The now 21-year-old woman has returned home to her family in Iraq after complex rescue involving Israel, the US and Jordan.
A 21-year-old woman kidnapped by ISIL (ISIS) fighters in Iraq in 2014 was freed from Gaza this week in a secret operation that involved Iraq, Israel, Jordan and the United States.
The Yazidis, whose faith is rooted in Zoroastrianism, mostly live in Iraq and Syria. They were targeted by ISIL in Iraq’s Sinjar district in a campaign that killed nearly 10,000 people in a matter of days and saw thousands of women kidnapped, raped or abused as sex slaves.
The woman was taken at the age of 11 and later trafficked into Gaza.
She was freed after more than four months of efforts that involved several attempts that failed due to the difficult security situation resulting from Israel’s war in Gaza, Silwan Sinjaree, the chief of staff of Iraq’s foreign minister, told the Reuters news agency on Thursday.
The Iraqi Ministry of Foreign Affairs praised the cooperation between the US and Jordan.
“The girl was handed over to her family this evening after returning to Iraq,” the ministry said in a statement on Thursday, without making any mention of Gaza or Israel.
Iraq and Israel do not share diplomatic ties.
Iraqi officials had been in contact with the woman for months and passed on her information to US officials, a source familiar with the matter told Reuters.
A State Department spokesperson said the US on Tuesday “helped to safely evacuate from Gaza a young Yazidi woman to be reunited with her family in Iraq”.
The spokesperson said her captor in Gaza had recently been killed, allowing her to escape and try to find a way home.
A US defence official said the US military did not have a role in the evacuation.

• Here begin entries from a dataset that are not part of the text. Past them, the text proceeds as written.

(* ===== verification/Fmt5.v ===== *)
(** The format 5 free-space label (src/libvtoc/vtoc.c): adding and removing an
    extent and reordering the table, for volumes of up to 64K tracks.  An extent
    is stored as first track, whole cylinders and remaining tracks, so every
    update converts between track counts and the cylinder/track pair. *)
From S2P Require Import Prelude Cchh Codec Labels LabelOps Extents.
Import Extents.

#[export] Instance ds5ext_inhabited : Inhabited ds5ext_t := populate zero_ds5ext.

Module Fmt5.

(** [i == 0]: DS5AVEXT, [0 < i < 8]: DS5EXTAV[i-1], else DS5MAVET[i-8] *)
Definition f5_ext (f5 : format5_label_t) (i : nat) : ds5ext_t :=
  if (i =? 0)%nat then DS5AVEXT f5
  else if (i <? 8)%nat then DS5EXTAV f5 !!! (i - 1)%nat
  else DS5MAVET f5 !!! (i - 8)%nat.

(** The loops see the three members as one table of 26 extents. *)
Definition f5_exts (f5 : format5_label_t) : list ds5ext_t :=
  DS5AVEXT f5 :: DS5EXTAV f5 ++ DS5MAVET f5.

Definition f5_with (f5 : format5_label_t) (l : list ds5ext_t) : format5_label_t :=
  {| DS5KEYID := DS5KEYID f5; DS5AVEXT := l !!! 0%nat; DS5EXTAV := take 7 (drop 1 l);
     DS5FMTID := DS5FMTID f5; DS5MAVET := drop 8 l; DS5PTRDS := DS5PTRDS f5 |}.

(** [ext->t + ext->fc*trk + ext->ft] *)
Definition f5_end (trk : Z) (e : ds5ext_t) : Z := e5_t e + e5_fc e * trk + e5_ft e.

Definition f5_ops (trk : Z) : ext_ops ds5ext_t :=
  {| e_zero := zero_ds5ext;
     e_unused ext := e5_t ext + e5_fc ext + e5_ft ext =? 0;
     e_key := e5_t;
     e_precedes ext tmp := f5_end trk ext =? e5_t tmp;
     e_join_pred ext tmp :=
       Ds5ext (e5_t ext)
         (u16 (e5_fc ext + (e5_fc tmp + (e5_ft tmp + e5_ft ext) / trk)))
         (u8 ((e5_ft tmp + e5_ft ext) mod trk));
     e_succeeds ext tmp := f5_end trk tmp =? e5_t ext;
     e_join_succ ext tmp :=
       Ds5ext (e5_t tmp)
         (u16 (e5_fc ext + (e5_fc tmp + (e5_ft tmp + e5_ft ext) / trk)))
         (u8 ((e5_ft tmp + e5_ft ext) mod trk)) |}.

Definition f5_overlaps (trk a b c : Z) (ext : ds5ext_t) : bool :=
  ((a <? e5_t ext) && (e5_t ext <? a + b * trk + c)) ||
  ((e5_t ext <? a) && (a <? f5_end trk ext)).

Definition f5_table_add (trk a b c : Z) (l : list ds5ext_t) : outcome (list ds5ext_t) :=
  table_add (f5_ops trk) (f5_overlaps trk a b c) (Ds5ext a b c) l.

Definition vtoc_update_format5_label_add (f5 : format5_label_t) (trk a b c : Z)
    : outcome format5_label_t :=
  l ← f5_table_add trk a b c (f5_exts f5);
  Done (f5_with f5 l).

(** the cylinder/track pair of [ext] less [b] cylinders and [c] tracks, with a
    borrow when there are not enough single tracks *)
Definition f5_shrink (trk b c : Z) (ext : ds5ext_t) (t : Z) : ds5ext_t :=
  if e5_ft ext <? c then
    Ds5ext t (u16 (e5_fc ext - (b + 1))) (u8 (e5_ft ext - (c - trk)))
  else Ds5ext t (u16 (e5_fc ext - b)) (u8 (e5_ft ext - c)).
(** Tracks 15..29 close the gap between the two free extents of a small volume. *)
Lemma freespace_add_refines_witness :
  ∃ f4' f5' f7',
    vtoc_set_freespace (vtoc_init_format4_label 100 100 15 12 4096 DASD_3390_TYPE) demo_f5
      vtoc_init_format7_label plus_ch 15 29 100 15 = Done (f4', f5', f7') ∧
    fs_repr 100 15 f5' f7' (fs_add demo_small 15 29).
Proof.
  apply freespace_add_refines.
  - unfold disk_ok. lia.
  - apply demo_f5_repr.
  - exists 2%nat. reflexivity.
  - lia.
  - lia.
  - unfold demo_small. lia.
Defined.

(** C36: [vtoc_set_freespace] with '-' returns and removes exactly the given
    tracks when all of them are free, also when the range splits a free extent. *)
Theorem freespace_del_refines f4 f5 f7 F start stop cyl trk :
  disk_ok cyl trk → fs_repr cyl trk f5 f7 F → fs_room cyl trk f5 f7 →
  0 < start <= stop → stop < cyl * trk → fs_free_range F start stop →
  ∃ f4' f5' f7', vtoc_set_freespace f4 f5 f7 minus_ch start stop cyl trk = Done (f4', f5', f7') ∧
    fs_repr cyl trk f5' f7' (fs_del F start stop).
Proof. apply set_freespace_del. Qed.
Definition fdasd_enqueue_new_partition (t : ptable) : outcome ptable :=
  let part_info := t_last t in
  '(part_tmp, k) ← enqueue_scan (USABLE_PARTITIONS - 1) t (tget t part_info) (t_first t) 0;
  let t := if (t_first t =? part_tmp)%nat then set_t_first part_info t else t in
  t ← (if (part_info =? part_tmp)%nat then Done t else
    last_prev ← deref (p_prev (tget t (t_last t)));
    let t := tupd last_prev (set_p_next None) t in
    let t := set_t_last last_prev t in
    let t := tupd part_info (set_p_next (Some part_tmp)) t in
    let t := tupd part_info (set_p_prev (p_prev (tget t part_tmp))) t in
    let t := tupd part_tmp (set_p_prev (Some part_info)) t in
    Done match p_prev (tget t part_info) with
         | Some q => tupd q (set_p_next (Some part_info)) t
         | None => t
         end);
  let t := tupd part_info (set_p_used 1) t in
  let t := set_t_partno (shift_positions k 1 (t_partno t)) t in
  let p := tget t part_info in
  if (t_first t =? part_info)%nat then
    if p_start_trk p =? FIRST_USABLE_TRK then
      let t := tupd part_info (set_p_fspace_trk (u64 (t_fspace_trk t - p_len_trk p))) t in
      Done (set_t_fspace_trk 0 t)
    else
      let t := tupd part_info (set_p_fspace_trk
        (u64 (t_fspace_trk t - p_len_trk p - p_start_trk p + FIRST_USABLE_TRK))) t in
      Done (set_t_fspace_trk (u64 (p_start_trk p - FIRST_USABLE_TRK)) t)
  else
    prev ← deref (p_prev p);
    let q := tget t prev in
    if p_start_trk p =? u64 (p_end_trk q + 1) then
      let t := tupd part_info (set_p_fspace_trk (u64 (p_fspace_trk q - p_len_trk p))) t in
      Done (tupd prev (set_p_fspace_trk 0) t)
    else
      let t := tupd part_info (set_p_fspace_trk
        (u64 (p_fspace_trk q - p_len_trk p - p_start_trk p + p_end_trk q + 1))) t in
      Done (tupd prev (set_p_fspace_trk (u64 (p_start_trk p - p_end_trk q - 1))) t).

(** the cleared record: pointers and type keep their value *)
Definition clear_part (p : partition_info) : partition_info :=
  PartInfo 0 0 0 0 0 zero_format1 (p_type p) (p_next p) (p_prev p).

Definition fdasd_dequeue_old_partition (t : ptable) (part_info : nat) (k : Z)
    : outcome ptable :=
  let p := tget t part_info in
  let freed := p_len_trk p + p_fspace_trk p in
  t ← (if negb (part_info =? t_first t)%nat && negb (part_info =? t_last t)%nat then
           prev ← deref (p_prev p);
           next ← deref (p_next p);
           let t := tupd prev (set_p_next (p_next p)) t in
           Done (tupd next (set_p_prev (p_prev (tget t part_info))) t)
         else Done t);
  t ← (if (part_info =? t_first t)%nat then
           next ← deref (p_next (tget t part_info));
           let t := set_t_first next t in
           let t := tupd next (set_p_prev None) t in
           Done (set_t_fspace_trk (u64 (t_fspace_trk t + freed)) t)
         else
           prev ← deref (p_prev (tget t part_info));
           Done (tupd prev (λ q, set_p_fspace_trk (u64 (p_fspace_trk q + freed)) q) t));
  let t := if (part_info =? t_last t)%nat then t else
    let t := tupd part_info (set_p_prev (Some (t_last t))) t in
    let t := tupd part_info (set_p_next None) t in
    let t := tupd (t_last t) (set_p_next (Some part_info)) t in
    set_t_last part_info t in
  let t := set_t_partno (shift_positions k (-1) (t_partno t)) t in
  Done (tupd part_info clear_part t).
(* ===== verification/FdasdList.v ===== *)
(** Printing the partition table of fdasd (src/fdasd/fdasd.c): the rows of the
    table and the data set names, which are decoded and encoded in place. *)
From S2P Require Import Prelude Ebcdic Cchh Codec Labels LabelOps FdasdState FdasdTable FdasdLayout.
Import Ebcdic Fdasd FdasdTable FdasdLayout.

Module FdasdList.

(** [vtoc_ebcdic_dec(f1->DS1DSNAM, f1->DS1DSNAM, 44)] and its counterpart *)
Definition name_dec (f1 : format1_label_t) : format1_label_t :=
  set_DS1DSNAM f1 (vtoc_ebcdic_dec_inplace (DS1DSNAM f1) 44).
Definition name_enc (f1 : format1_label_t) : format1_label_t :=
  set_DS1DSNAM f1 (vtoc_ebcdic_enc_inplace (DS1DSNAM f1) 44).

(** the type qualifier of a decoded data set name; the search runs over the
    label from its first field on, up to a NUL *)
Definition dsname_type (f1 : format1_label_t) : list Z :=
  let buf := cenc cformat1 f1 in
  match strstr buf (bytes_of_string "PART") with
  | Some ch => strncpy (drop (ch + 9) buf) 6 ++ [0]
  | None => bytes_of_string "error" ++ [0]
  end.

(** one line of the table: tracks in use by a partition, or unused *)
Inductive table_row :=
  | FreeRow (first last len : Z)
  | PartRow (id first last len : Z) (system : string).

Fixpoint list_loop (fuel : nat) (anc : fdasd_anchor) (part_info : option nat) (i : Z)
    : outcome (list table_row * fdasd_anchor) :=
  match fuel with
  | O => OutOfFuel
  | S fuel =>
      match part_info with
      | None => Done ([], anc)
      | Some id =>
          let i := i + 1 in
          let p := pget anc id in
          let before :=
            if (id =? a_first anc)%nat && (0 <? a_fspace_trk anc)
            then [FreeRow FIRST_USABLE_TRK (u64 (FIRST_USABLE_TRK + a_fspace_trk anc - 1)) (a_fspace_trk anc)]
            else [] in
          if negb (p_used p =? 1) then
            '(rows, anc) ← list_loop fuel anc (p_next p) i;
            Done (before ++ rows, anc)
          else
            let f1 := name_dec (p_f1 p) in
            let str := dsname_type f1 in
            let anc := pupd id (set_p_f1 (name_enc f1)) anc in
            let row := PartRow i (p_start_trk p) (p_end_trk p) (p_len_trk p)
                         (fdasd_partition_type (Some str)) in
            let after :=
              if 0 <? p_fspace_trk p
              then [FreeRow (u64 (p_end_trk p + 1)) (u64 (p_end_trk p + p_fspace_trk p)) (p_fspace_trk p)]
              else [] in
            '(rows, anc) ← list_loop fuel anc (p_next p) i;
            Done (before ++ [row] ++ after ++ rows, anc)
      end
  end.

Definition fdasd_list_partition_table (anc : fdasd_anchor) : outcome (list table_row * fdasd_anchor) :=
  list_loop (S USABLE_PARTITIONS) anc (Some (a_first anc)) 0.

(** [fdasd_show_mapping]: number and data set name of each used record; the
    name is decoded in a copy *)
Fixpoint mapping_loop (fuel : nat) (anc : fdasd_anchor) (part_info : option nat) (i : Z)
    : outcome (list (Z * list Z)) :=
  match fuel with
  | O => OutOfFuel
  | S fuel =>
      match part_info with
      | None => Done []
      | Some id =>
          let p := pget anc id in
          rows ← mapping_loop fuel anc (p_next p) (i + 1);
          if negb (p_used p =? 1) then Done rows
          else
            let dsname := vtoc_ebcdic_dec_inplace (strncpy (DS1DSNAM (p_f1 p)) 44) 44 ++ [0] in
            let dsname := if getdsn anc i <? 0 then bytes_of_string "new data set" ++ [0] else dsname in
            Done ((i + 1, cstr dsname) :: rows)
      end
  end.

Definition fdasd_show_mapping (anc : fdasd_anchor) : outcome (list (Z * list Z)) :=
  mapping_loop (S USABLE_PARTITIONS) anc (Some (a_first anc)) 0.

(** ** Relabelled records *)

(** the labels describe the same tracks *)
Definition same_ext (f g : format1_label_t) : Prop := DS1EXT1 g = DS1EXT1 f.
(** no condition on the labels *)
Definition any_label (f g : format1_label_t) : Prop := True.

#[export] Instance same_ext_preorder : PreOrder same_ext.
Proof. unfold same_ext. split; congruence. Qed.
#[export] Instance any_label_preorder : PreOrder any_label.
Proof. done. Qed.

Section Relabel.
Context {R : format1_label_t → format1_label_t → Prop} `{!PreOrder R}.

(** [q] is [p] with another label, if it is in use *)
Definition same_part (p q : partition_info) : Prop :=
  q = set_p_f1 (p_f1 q) p ∧ R (p_f1 p) (p_f1 q) ∧ (p_used p ≠ 1 → p_f1 q = p_f1 p).

#[export] Instance same_part_refl : Reflexive same_part.
Proof. intros p. split; [by destruct p|]. split; [reflexivity|done]. Qed.

#[export] Instance same_part_trans : Transitive same_part.
Proof.
  intros p q r (Q1 & Q2 & Q3) (R1 & R2 & R3). split; [|split].
  - rewrite R1, Q1. by destruct p.
  - by transitivity (p_f1 q).
  - intros Hu. rewrite R3; [by apply Q3|]. by rewrite Q1.
Qed.

Lemma same_part_core p q : same_part p q → same_part (core p) (core q).
Proof. intros (H1 & H2 & H3). split; [|done]. rewrite H1. by destruct p. Qed.

Lemma same_part_fields p q :
  same_part p q → p_used q = p_used p ∧ p_start_trk q = p_start_trk p ∧ p_end_trk q = p_end_trk p ∧
    p_len_trk q = p_len_trk p ∧ p_fspace_trk q = p_fspace_trk p.
Proof. intros (-> & _). done. Qed.

Lemma layout_relabel limit pos fs l l' :
  layout limit pos fs l → Forall2 same_part l l' → layout limit pos fs l'.
Proof.
  intros Hlay. revert l'. induction Hlay as [pos l Hle Hf|pos p l Hu Hs He Hlen Hlay IH]; intros l' H2.
  - apply layout_free; [done|]. clear Hle. revert l' H2.
    induction Hf as [|q l Hq Hf IH]; intros l' H2; inversion H2 as [|? q' ? r Hqq Hr]; subst; constructor.
    + destruct (same_part_fields _ _ Hqq) as (E1 & E2 & E3 & E4 & E5).
      destruct Hq as (F1 & F2 & F3 & F4 & F5 & F6), Hqq as (_ & _ & Hn).
      unfold unused. rewrite E1, E2, E3, E4, E5, Hn by lia. done.
    + by apply IH.
  - inversion H2 as [|? q' ? r Hqq Hr]; subst.
    destruct (same_part_fields _ _ Hqq) as (E1 & E2 & E3 & E4 & E5).
    rewrite <- E2. apply layout_used; rewrite ?E1, ?E2, ?E3, ?E4; try done.
    rewrite E5. by apply IH.
Qed.

Lemma n_used_relabel l l' : Forall2 same_part l l' → n_used l' = n_used l.
Proof.
  induction 1 as [|p q l l' Hpq H IH]; [done|]. rewrite !n_used_cons, IH. unfold is_used.
  by rewrite (proj1 (same_part_fields _ _ Hpq)).
Qed.

Lemma used_tracks_relabel l l' t : Forall2 same_part l l' → used_tracks l' t ↔ used_tracks l t.
Proof.
  induction 1 as [|p q l l' Hpq H IH]; [done|]. rewrite !used_tracks_cons, IH. unfold in_part.
  destruct (same_part_fields _ _ Hpq) as (-> & -> & -> & _). done.
Qed.

(** [t'] is [t] with other labels *)
Record relabelled (t t' : ptable) : Prop := {
  rl_partno : t_partno t' = t_partno t;
  rl_fspace : t_fspace_trk t' = t_fspace_trk t;
  rl_first : t_first t' = t_first t;
  rl_last : t_last t' = t_last t;
  rl_length : length (t_parts t') = length (t_parts t);
  rl_same i : same_part (tget t i) (tget t' i)
}.

#[export] Instance relabelled_preorder : PreOrder relabelled.
Proof.
  split.
  - intros t. split; try done.
  - intros a b c H1 H2. destruct H1, H2. split; try congruence. intros i. by transitivity (tget b i).
Qed.

Lemma relabelled_linked t t' x y z : relabelled t t' → linked t x y z → linked t' x y z.
Proof.
  intros [E1 E2 E3 E4 E5 E6] [Hl Hp Hf Hla (Hn1 & Hn2 & Hn3) (Hq1 & Hq2 & Hq3)].
  assert (Hget : ∀ i, p_next (tget t' i) = p_next (tget t i) ∧ p_prev (tget t' i) = p_prev (tget t i)).
  { intros i. destruct (E6 i) as (-> & _). done. }
  split; try congruence;
    repeat split; first [rewrite (proj1 (Hget _))|rewrite (proj2 (Hget _))]; done.
Qed.

(** the records of some pointers, without their own pointers *)
Definition recs (t : ptable) (ids : list nat) : list partition_info :=
  map (λ j, core (tget t j)) ids.

Lemma relabelled_recs t t' ids : relabelled t t' → Forall2 same_part (recs t ids) (recs t' ids).
Proof. intros H. induction ids; simpl; constructor; [|done]. apply same_part_core, H. Qed.

Lemma relabelled_plist t t' x y z :
  relabelled t t' → Forall2 same_part (plist t x y z) (plist t' x y z).
Proof. apply (relabelled_recs t t' [x; y; z]). Qed.

(** Replacing the label of a used record. *)
Lemma relabelled_tupd t id f1 :
  R (p_f1 (tget t id)) f1 → p_used (tget t id) = 1 → relabelled t (tupd id (set_p_f1 f1) t).
Proof.
  intros He Hu. split; try done; [simpl; by rewrite length_insert|].
  intros i. destruct (decide (i = id ∧ (i < length (t_parts t))%nat)) as [[-> Hi]|Hne].
  - rewrite tget_tupd_eq by done. split; [done|]. split; [done|]. intros Hn. by destruct Hn.
  - unfold tget, tupd. simpl. destruct (decide (i = id)) as [->|].
    + rewrite list_insert_ge by lia. reflexivity.
    + rewrite list_lookup_total_insert_ne by done. reflexivity.
Qed.

Lemma chain_relabelled t t' cur ids : relabelled t t' → chain t cur ids → chain t' cur ids.
Proof.
  intros H. revert cur. induction ids as [|j ids IH]; intros cur; simpl; [done|].
  intros [-> Hc]. split; [done|]. apply IH. destruct (rl_same _ _ H j) as (-> & _). exact Hc.
Qed.
End Relabel.
Arguments same_part R p q : clear implicits.
Arguments relabelled R t t' : clear implicits.

Lemma set_DS1DSNAM_ext f x : DS1EXT1 (set_DS1DSNAM f x) = DS1EXT1 f.
Proof. by destruct f. Qed.

(** ** The rows *)

(** the rows describe the tracks from [pos] to [limit] without gap or overlap *)
Fixpoint tiles (limit pos : Z) (rows : list table_row) : Prop :=
  match rows with
  | [] => pos = limit + 1
  | FreeRow a b n :: r | PartRow _ a b n _ :: r =>
      a = pos ∧ a <= b <= limit ∧ n = b - a + 1 ∧ tiles limit (b + 1) r
  end.

Lemma tiles_free limit pos fs rows b :
  0 <= fs → pos + fs <= limit + 1 → b = pos + fs - 1 → tiles limit (pos + fs) rows →
  tiles limit pos ((if 0 <? fs then [FreeRow pos b fs] else []) ++ rows).
Proof.
  intros Hfs Hle -> Ht. destruct (0 <? fs) eqn:E; b2p; simpl.
  - split; [done|]. split; [lia|]. split; [lia|].
    by replace (pos + fs - 1 + 1) with (pos + fs) by lia.
  - by replace pos with (pos + fs) by lia.
Qed.

(** The rows from a record on; the free tracks before it are printed with the
    first record of the list only. *)
Lemma list_loop_spec ids limit fuel anc cur i pos fs :
  chain (a_tab anc) cur ids → NoDup ids → a_first anc ∉ tail ids →
  (cur = Some (a_first anc) → pos = FIRST_USABLE_TRK ∧ fs = a_fspace_trk anc) →
  (length ids < fuel)%nat → 0 < pos → 0 <= limit < 9223372036854775807 →
  layout limit pos fs (recs (a_tab anc) ids) →
  ∃ rows t', list_loop fuel anc cur i = Done (rows, set_a_tab t' anc) ∧
    relabelled same_ext (a_tab anc) t' ∧
    tiles limit (if decide (cur = Some (a_first anc)) then pos else pos + fs) rows.
Proof.
  revert fuel anc cur i pos fs.
  induction ids as [|id ids IH]; intros [|fuel] anc cur i pos fs Hc Hnd Htl Hfst Hfu Hpos Hlim Hlay;
    simpl in Hfu; try lia.
  - simpl in Hc. subst. exists [], (a_tab anc). split; [by destruct anc|]. split; [reflexivity|].
    inversion Hlay. simpl. lia.
  - destruct Hc as [-> Hc]. apply NoDup_cons in Hnd as [Hid Hnd]. simpl in Htl.
    set (before := if (id =? a_first anc)%nat && (0 <? a_fspace_trk anc)
      then [FreeRow FIRST_USABLE_TRK (u64 (FIRST_USABLE_TRK + a_fspace_trk anc - 1)) (a_fspace_trk anc)]
      else []).
    pose proof (layout_fs _ _ _ _ Hlay) as Hfsr.
    assert (Hbefore : ∀ rows, tiles limit (pos + fs) rows →
      tiles limit (if decide (Some id = Some (a_first anc)) then pos else pos + fs) (before ++ rows)).
    { intros rows Hrows. unfold before. destruct (decide _) as [He|Hne].
      - destruct (Hfst He) as [-> ->]. simplify_eq. rewrite Nat.eqb_refl. simpl (true && _).
        apply tiles_free; [lia|lia| |done]. apply u64_small. unfold FIRST_USABLE_TRK in *. lia.
      - rewrite (proj2 (Nat.eqb_neq _ _)) by congruence. done. }
    assert (Hnext : p_next (tget (a_tab anc) id) ≠ Some (a_first anc)).
    { intros He. destruct ids as [|j ids]; simpl in Hc; [congruence|].
      destruct Hc as [Hc _]. rewrite Hc in He. simplify_eq. apply Htl. constructor. }
    cbn [list_loop]. fold before. change (pget anc id) with (tget (a_tab anc) id).
    destruct (decide (p_used (tget (a_tab anc) id) = 1)) as [Hu|Hu].
    + rewrite Hu. cbn [Z.eqb negb Pos.eqb].
      apply layout_used_cons_inv in Hlay as (-> & Hs & He & Hlen & Hlay); [|exact Hu].
      set (anc1 := pupd id _ anc).
      assert (Hrl : relabelled same_ext (a_tab anc) (a_tab anc1)).
      { apply (relabelled_tupd (R := same_ext)); [|done]. unfold same_ext, name_enc, name_dec; by rewrite !set_DS1DSNAM_ext. }
      destruct (IH fuel anc1 (p_next (tget (a_tab anc) id)) (i + 1) (p_end_trk (tget (a_tab anc) id) + 1)
        (p_fspace_trk (tget (a_tab anc) id))) as (rows & t' & -> & Hrl' & Ht); try done; try lia.
      * by eapply chain_relabelled.
      * intros Hin. apply Htl. destruct ids; [done|]. by constructor.
      * simpl in Hs, He. lia.
      * eapply layout_relabel; [exact Hlay|]. by apply relabelled_recs.
      * rewrite Done_bind. eexists _, t'. split; [reflexivity|]. split; [by transitivity (a_tab anc1)|].
        change (a_first anc1) with (a_first anc) in Ht. rewrite decide_False in Ht by done.
        apply Hbefore. pose proof (layout_fs _ _ _ _ Hlay) as Hfs. simpl in Hs, He, Hlen, Hfs |- *.
        split; [lia|]. split; [done|]. split; [done|].
        rewrite (u64_small (_ + 1)) by lia. apply tiles_free; try lia; try done.
        rewrite u64_small by lia. lia.
    + rewrite (proj2 (Z.eqb_neq _ _)) by done. cbn [negb].
      pose proof (layout_unused_all _ _ _ [] _ _ Hlay Hu) as Hf.
      apply Forall_cons in Hf as [_ Hf].
      destruct (IH fuel anc (p_next (tget (a_tab anc) id)) (i + 1) pos fs)
        as (rows & t' & -> & Hrl' & Ht); try done; try lia.
      * intros Hin. apply Htl. destruct ids; [done|]. by constructor.
      * inversion Hlay as [? ? ? Hf'|]; subst; [|done]. by apply layout_free.
      * rewrite Done_bind. eexists _, t'. split; [reflexivity|]. split; [done|].
        rewrite decide_False in Ht by done. by apply Hbefore.
Qed.

(** The printed table: it leaves the partitions alone, and its rows cover the
    tracks from the first usable one to the last one without gap or overlap. *)
Lemma list_partition_table_spec anc x y z limit :
  linked (a_tab anc) x y z → 0 <= limit < 9223372036854775807 →
  layout limit FIRST_USABLE_TRK (a_fspace_trk anc) (plist (a_tab anc) x y z) →
  ∃ rows t', fdasd_list_partition_table anc = Done (rows, set_a_tab t' anc) ∧
    relabelled same_ext (a_tab anc) t' ∧ tiles limit FIRST_USABLE_TRK rows.
Proof.
  intros Hlk Hlim Hlay. destruct (linked_chain _ _ _ _ Hlk) as (Hch & Hnd & _).
  assert (Hfst : a_first anc ∉ [y; z]).
  { replace (a_first anc) with x by (symmetry; apply (lk_first _ _ _ _ Hlk)). by apply NoDup_cons in Hnd as [? _]. }
  destruct (list_loop_spec [x; y; z] limit (S USABLE_PARTITIONS) anc (Some (a_first anc)) 0
    FIRST_USABLE_TRK (a_fspace_trk anc)) as (rows & t' & Hl & Hrl & Ht); try done.
  - unfold USABLE_PARTITIONS. simpl. lia.
  - exists rows, t'. rewrite decide_True in Ht by done. done.
Qed.

End FdasdList.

The US “worked with a number of our partners in the region to get her out of Gaza, to get her safely home”, spokesperson Matthew Miller said.
The Israeli military also announced the woman’s rescue.
“She was recently rescued in a secret mission from the Gaza Strip through the Kerem Shalom [Karem Abu Salem] crossing,” it said in a statement.
“Upon her entry into Israel, she continued to Jordan through the Allenby Bridge crossing and from there, returned to her family in Iraq.”
Sinjaree said the young woman was in good physical condition but was traumatised by her time in captivity and by the dire humanitarian situation in Gaza.
Some 100,000 Yazidis fled to Europe, the US, Australia and Canada after ISIL’s 2014 massacres, according to the United Nations. It has said ISIL’s actions amounted to genocide.